### Brief
Each line below that contains the word "soon" must be copied.

+===+

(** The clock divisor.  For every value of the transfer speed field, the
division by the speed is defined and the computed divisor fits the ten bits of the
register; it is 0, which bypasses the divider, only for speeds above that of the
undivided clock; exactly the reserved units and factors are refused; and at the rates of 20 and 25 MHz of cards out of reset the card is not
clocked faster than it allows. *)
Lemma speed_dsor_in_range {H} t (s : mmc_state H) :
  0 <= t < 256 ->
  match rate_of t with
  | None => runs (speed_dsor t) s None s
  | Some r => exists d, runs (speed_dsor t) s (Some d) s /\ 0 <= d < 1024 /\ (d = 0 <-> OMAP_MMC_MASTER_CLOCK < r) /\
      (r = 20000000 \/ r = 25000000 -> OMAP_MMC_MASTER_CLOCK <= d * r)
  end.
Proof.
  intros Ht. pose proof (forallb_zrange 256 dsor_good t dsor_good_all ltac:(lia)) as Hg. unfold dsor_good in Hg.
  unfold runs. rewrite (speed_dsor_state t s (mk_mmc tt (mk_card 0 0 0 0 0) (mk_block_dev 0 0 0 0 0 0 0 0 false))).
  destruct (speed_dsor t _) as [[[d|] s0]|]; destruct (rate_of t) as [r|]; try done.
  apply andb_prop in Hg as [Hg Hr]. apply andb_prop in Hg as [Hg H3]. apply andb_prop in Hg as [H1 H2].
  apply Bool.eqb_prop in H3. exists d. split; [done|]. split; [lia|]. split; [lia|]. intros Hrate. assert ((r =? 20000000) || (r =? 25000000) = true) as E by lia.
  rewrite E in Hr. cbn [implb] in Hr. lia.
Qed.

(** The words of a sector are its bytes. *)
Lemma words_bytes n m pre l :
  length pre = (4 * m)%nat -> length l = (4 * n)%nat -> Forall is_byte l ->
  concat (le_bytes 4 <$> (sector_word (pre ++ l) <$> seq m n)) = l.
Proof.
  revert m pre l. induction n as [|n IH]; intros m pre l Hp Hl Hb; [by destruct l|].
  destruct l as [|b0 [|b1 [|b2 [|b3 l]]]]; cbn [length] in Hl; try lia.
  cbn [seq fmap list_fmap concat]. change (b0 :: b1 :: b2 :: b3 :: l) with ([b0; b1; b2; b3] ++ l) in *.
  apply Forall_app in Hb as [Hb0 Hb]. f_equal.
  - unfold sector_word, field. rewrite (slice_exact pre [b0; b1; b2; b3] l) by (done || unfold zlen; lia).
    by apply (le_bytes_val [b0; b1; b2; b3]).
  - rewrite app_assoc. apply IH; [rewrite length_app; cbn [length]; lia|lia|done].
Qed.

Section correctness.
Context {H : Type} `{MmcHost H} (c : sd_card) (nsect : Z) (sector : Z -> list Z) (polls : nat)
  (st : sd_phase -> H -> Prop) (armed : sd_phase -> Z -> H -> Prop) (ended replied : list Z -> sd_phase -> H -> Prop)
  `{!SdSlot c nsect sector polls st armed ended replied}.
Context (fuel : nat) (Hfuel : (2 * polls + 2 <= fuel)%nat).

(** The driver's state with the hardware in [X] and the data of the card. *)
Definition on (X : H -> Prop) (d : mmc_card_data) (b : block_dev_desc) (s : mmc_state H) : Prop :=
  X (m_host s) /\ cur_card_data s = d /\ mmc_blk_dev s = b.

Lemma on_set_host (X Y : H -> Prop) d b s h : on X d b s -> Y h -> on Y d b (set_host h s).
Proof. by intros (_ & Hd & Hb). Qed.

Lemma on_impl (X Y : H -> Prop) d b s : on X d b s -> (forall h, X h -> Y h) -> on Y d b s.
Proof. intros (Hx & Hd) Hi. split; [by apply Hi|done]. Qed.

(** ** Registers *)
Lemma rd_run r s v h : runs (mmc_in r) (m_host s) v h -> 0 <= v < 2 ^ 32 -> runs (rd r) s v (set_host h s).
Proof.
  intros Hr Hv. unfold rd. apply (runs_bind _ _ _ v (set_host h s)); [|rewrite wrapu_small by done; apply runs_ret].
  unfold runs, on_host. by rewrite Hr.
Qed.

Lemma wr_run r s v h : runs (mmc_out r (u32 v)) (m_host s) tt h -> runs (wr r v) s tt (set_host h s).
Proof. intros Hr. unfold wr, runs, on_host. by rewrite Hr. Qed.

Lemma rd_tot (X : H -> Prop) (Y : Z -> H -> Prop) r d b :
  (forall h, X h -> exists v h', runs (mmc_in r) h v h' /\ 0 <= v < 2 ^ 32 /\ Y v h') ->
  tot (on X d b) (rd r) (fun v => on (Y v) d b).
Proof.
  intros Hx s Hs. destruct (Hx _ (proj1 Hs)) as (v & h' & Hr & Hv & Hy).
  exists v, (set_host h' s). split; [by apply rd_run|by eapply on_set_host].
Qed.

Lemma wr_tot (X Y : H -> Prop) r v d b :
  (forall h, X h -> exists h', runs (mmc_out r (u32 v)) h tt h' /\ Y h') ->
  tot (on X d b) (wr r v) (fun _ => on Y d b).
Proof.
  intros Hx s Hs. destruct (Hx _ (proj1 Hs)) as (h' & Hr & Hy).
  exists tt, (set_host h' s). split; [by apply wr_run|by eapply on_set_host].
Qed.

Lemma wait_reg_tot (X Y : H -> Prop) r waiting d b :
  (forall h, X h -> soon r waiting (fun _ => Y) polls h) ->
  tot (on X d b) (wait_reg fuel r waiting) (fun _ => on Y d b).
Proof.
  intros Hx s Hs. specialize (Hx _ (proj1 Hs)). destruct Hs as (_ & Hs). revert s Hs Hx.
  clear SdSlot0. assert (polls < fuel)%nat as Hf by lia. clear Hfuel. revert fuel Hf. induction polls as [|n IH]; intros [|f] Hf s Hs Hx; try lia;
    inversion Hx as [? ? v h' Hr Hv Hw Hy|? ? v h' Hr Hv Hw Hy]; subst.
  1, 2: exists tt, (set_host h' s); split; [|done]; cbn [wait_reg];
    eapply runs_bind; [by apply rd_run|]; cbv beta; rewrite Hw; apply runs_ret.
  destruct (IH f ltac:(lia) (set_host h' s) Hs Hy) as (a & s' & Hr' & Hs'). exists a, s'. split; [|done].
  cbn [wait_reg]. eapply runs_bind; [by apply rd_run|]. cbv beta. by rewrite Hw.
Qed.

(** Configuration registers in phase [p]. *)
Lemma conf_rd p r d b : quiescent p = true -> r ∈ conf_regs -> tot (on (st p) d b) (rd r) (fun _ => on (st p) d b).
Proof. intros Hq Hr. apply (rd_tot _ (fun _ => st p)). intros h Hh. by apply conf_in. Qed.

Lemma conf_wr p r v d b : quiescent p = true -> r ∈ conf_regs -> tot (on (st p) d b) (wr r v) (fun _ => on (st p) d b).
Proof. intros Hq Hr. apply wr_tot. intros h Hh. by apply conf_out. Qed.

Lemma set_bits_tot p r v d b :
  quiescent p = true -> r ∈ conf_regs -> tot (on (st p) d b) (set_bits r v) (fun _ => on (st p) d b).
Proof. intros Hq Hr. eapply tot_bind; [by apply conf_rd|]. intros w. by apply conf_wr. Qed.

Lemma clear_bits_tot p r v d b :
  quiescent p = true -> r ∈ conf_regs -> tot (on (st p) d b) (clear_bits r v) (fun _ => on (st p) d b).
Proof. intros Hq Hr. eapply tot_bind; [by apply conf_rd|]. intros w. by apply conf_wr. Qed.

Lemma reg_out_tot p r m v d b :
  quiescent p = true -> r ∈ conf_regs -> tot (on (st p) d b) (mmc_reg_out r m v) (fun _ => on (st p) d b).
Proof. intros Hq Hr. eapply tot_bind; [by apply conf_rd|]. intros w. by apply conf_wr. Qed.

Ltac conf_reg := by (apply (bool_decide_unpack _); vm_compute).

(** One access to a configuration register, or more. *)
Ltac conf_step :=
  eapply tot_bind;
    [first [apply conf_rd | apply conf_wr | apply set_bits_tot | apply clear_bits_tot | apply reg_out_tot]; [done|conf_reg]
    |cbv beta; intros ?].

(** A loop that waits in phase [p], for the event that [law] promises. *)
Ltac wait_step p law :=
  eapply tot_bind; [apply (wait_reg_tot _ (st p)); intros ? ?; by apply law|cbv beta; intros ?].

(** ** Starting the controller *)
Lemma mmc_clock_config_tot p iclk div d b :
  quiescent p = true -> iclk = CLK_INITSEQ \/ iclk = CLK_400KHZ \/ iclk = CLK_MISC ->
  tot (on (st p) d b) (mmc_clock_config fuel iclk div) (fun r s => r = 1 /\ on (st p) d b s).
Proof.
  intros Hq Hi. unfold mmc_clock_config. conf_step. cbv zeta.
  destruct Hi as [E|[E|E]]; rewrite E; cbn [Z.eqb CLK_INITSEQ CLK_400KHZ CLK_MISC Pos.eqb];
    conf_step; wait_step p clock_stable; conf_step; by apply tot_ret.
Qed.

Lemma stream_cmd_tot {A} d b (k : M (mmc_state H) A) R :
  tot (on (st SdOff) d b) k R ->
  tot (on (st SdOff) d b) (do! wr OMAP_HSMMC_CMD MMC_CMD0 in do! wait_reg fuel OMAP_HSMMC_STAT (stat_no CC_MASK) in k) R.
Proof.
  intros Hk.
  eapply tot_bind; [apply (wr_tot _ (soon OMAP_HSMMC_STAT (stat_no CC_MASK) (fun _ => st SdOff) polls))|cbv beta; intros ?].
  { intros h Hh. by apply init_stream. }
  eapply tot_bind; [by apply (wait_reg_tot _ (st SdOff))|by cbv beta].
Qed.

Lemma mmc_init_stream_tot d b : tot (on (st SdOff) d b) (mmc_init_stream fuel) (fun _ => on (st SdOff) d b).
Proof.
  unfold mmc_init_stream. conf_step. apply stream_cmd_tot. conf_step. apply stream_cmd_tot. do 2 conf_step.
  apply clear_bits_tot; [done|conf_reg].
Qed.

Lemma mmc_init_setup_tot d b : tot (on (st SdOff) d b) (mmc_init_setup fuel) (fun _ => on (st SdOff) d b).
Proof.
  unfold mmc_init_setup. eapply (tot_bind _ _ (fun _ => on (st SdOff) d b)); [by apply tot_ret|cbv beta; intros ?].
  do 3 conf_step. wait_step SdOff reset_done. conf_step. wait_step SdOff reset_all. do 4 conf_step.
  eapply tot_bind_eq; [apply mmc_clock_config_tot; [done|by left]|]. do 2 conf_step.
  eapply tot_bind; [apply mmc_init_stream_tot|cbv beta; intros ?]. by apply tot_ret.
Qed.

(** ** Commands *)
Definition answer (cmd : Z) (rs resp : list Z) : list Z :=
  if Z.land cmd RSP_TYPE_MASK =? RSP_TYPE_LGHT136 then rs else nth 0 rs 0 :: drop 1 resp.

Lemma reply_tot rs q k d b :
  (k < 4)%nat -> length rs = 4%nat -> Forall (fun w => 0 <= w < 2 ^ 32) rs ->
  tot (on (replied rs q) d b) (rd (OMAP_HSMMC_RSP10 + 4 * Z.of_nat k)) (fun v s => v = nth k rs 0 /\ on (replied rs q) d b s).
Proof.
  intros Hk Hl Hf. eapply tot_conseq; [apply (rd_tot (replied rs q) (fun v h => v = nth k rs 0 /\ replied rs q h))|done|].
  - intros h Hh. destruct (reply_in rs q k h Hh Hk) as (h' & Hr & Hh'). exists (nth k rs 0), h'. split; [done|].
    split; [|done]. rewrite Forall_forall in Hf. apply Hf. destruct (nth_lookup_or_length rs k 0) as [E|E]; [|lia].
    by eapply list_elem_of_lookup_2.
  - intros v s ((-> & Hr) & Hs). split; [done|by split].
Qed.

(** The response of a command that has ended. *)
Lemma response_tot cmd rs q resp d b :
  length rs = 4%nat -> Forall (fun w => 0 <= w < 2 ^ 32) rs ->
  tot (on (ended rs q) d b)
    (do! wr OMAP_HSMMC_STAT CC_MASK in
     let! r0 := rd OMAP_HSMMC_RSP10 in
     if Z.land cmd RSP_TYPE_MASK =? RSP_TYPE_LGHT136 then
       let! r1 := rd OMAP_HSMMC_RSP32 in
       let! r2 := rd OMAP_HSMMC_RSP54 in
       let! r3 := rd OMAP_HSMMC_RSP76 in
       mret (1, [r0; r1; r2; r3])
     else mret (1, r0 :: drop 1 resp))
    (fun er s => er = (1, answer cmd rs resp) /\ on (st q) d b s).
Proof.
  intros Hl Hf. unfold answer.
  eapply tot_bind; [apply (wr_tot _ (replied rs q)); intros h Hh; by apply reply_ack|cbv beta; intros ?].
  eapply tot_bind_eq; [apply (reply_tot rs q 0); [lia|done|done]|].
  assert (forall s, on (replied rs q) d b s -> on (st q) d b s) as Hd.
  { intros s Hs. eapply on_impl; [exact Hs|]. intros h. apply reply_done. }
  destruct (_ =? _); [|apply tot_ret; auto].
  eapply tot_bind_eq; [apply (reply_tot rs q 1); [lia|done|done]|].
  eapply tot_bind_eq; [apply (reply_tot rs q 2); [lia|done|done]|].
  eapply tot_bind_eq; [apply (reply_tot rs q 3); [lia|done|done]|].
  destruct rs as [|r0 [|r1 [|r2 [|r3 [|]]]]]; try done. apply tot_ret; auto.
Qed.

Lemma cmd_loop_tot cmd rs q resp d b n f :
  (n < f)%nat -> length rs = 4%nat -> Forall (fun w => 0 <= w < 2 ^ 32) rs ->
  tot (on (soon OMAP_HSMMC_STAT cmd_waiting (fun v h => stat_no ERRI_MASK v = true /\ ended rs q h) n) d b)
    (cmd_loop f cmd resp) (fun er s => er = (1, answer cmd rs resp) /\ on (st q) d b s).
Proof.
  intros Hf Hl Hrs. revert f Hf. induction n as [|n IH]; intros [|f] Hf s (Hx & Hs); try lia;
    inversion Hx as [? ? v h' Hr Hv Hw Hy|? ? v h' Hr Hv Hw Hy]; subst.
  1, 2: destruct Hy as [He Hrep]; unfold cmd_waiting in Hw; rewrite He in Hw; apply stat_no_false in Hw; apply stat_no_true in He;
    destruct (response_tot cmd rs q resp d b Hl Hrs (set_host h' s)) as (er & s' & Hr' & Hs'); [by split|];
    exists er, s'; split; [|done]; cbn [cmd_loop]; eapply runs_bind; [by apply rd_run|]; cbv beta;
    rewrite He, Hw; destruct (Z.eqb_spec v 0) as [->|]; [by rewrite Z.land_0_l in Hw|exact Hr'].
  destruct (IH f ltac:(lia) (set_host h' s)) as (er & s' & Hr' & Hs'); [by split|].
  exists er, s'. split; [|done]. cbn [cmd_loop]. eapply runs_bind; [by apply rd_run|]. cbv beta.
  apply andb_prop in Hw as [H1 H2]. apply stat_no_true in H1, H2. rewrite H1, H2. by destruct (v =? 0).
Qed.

+===+

### Your solution
  (forall h, X h -> soon r waiting (fun _ => Y) polls h) ->
  eapply tot_bind; [apply (wr_tot _ (soon OMAP_HSMMC_STAT (stat_no CC_MASK) (fun _ => st SdOff) polls))|cbv beta; intros ?].
  tot (on (soon OMAP_HSMMC_STAT cmd_waiting (fun v h => stat_no ERRI_MASK v = true /\ ended rs q h) n) d b)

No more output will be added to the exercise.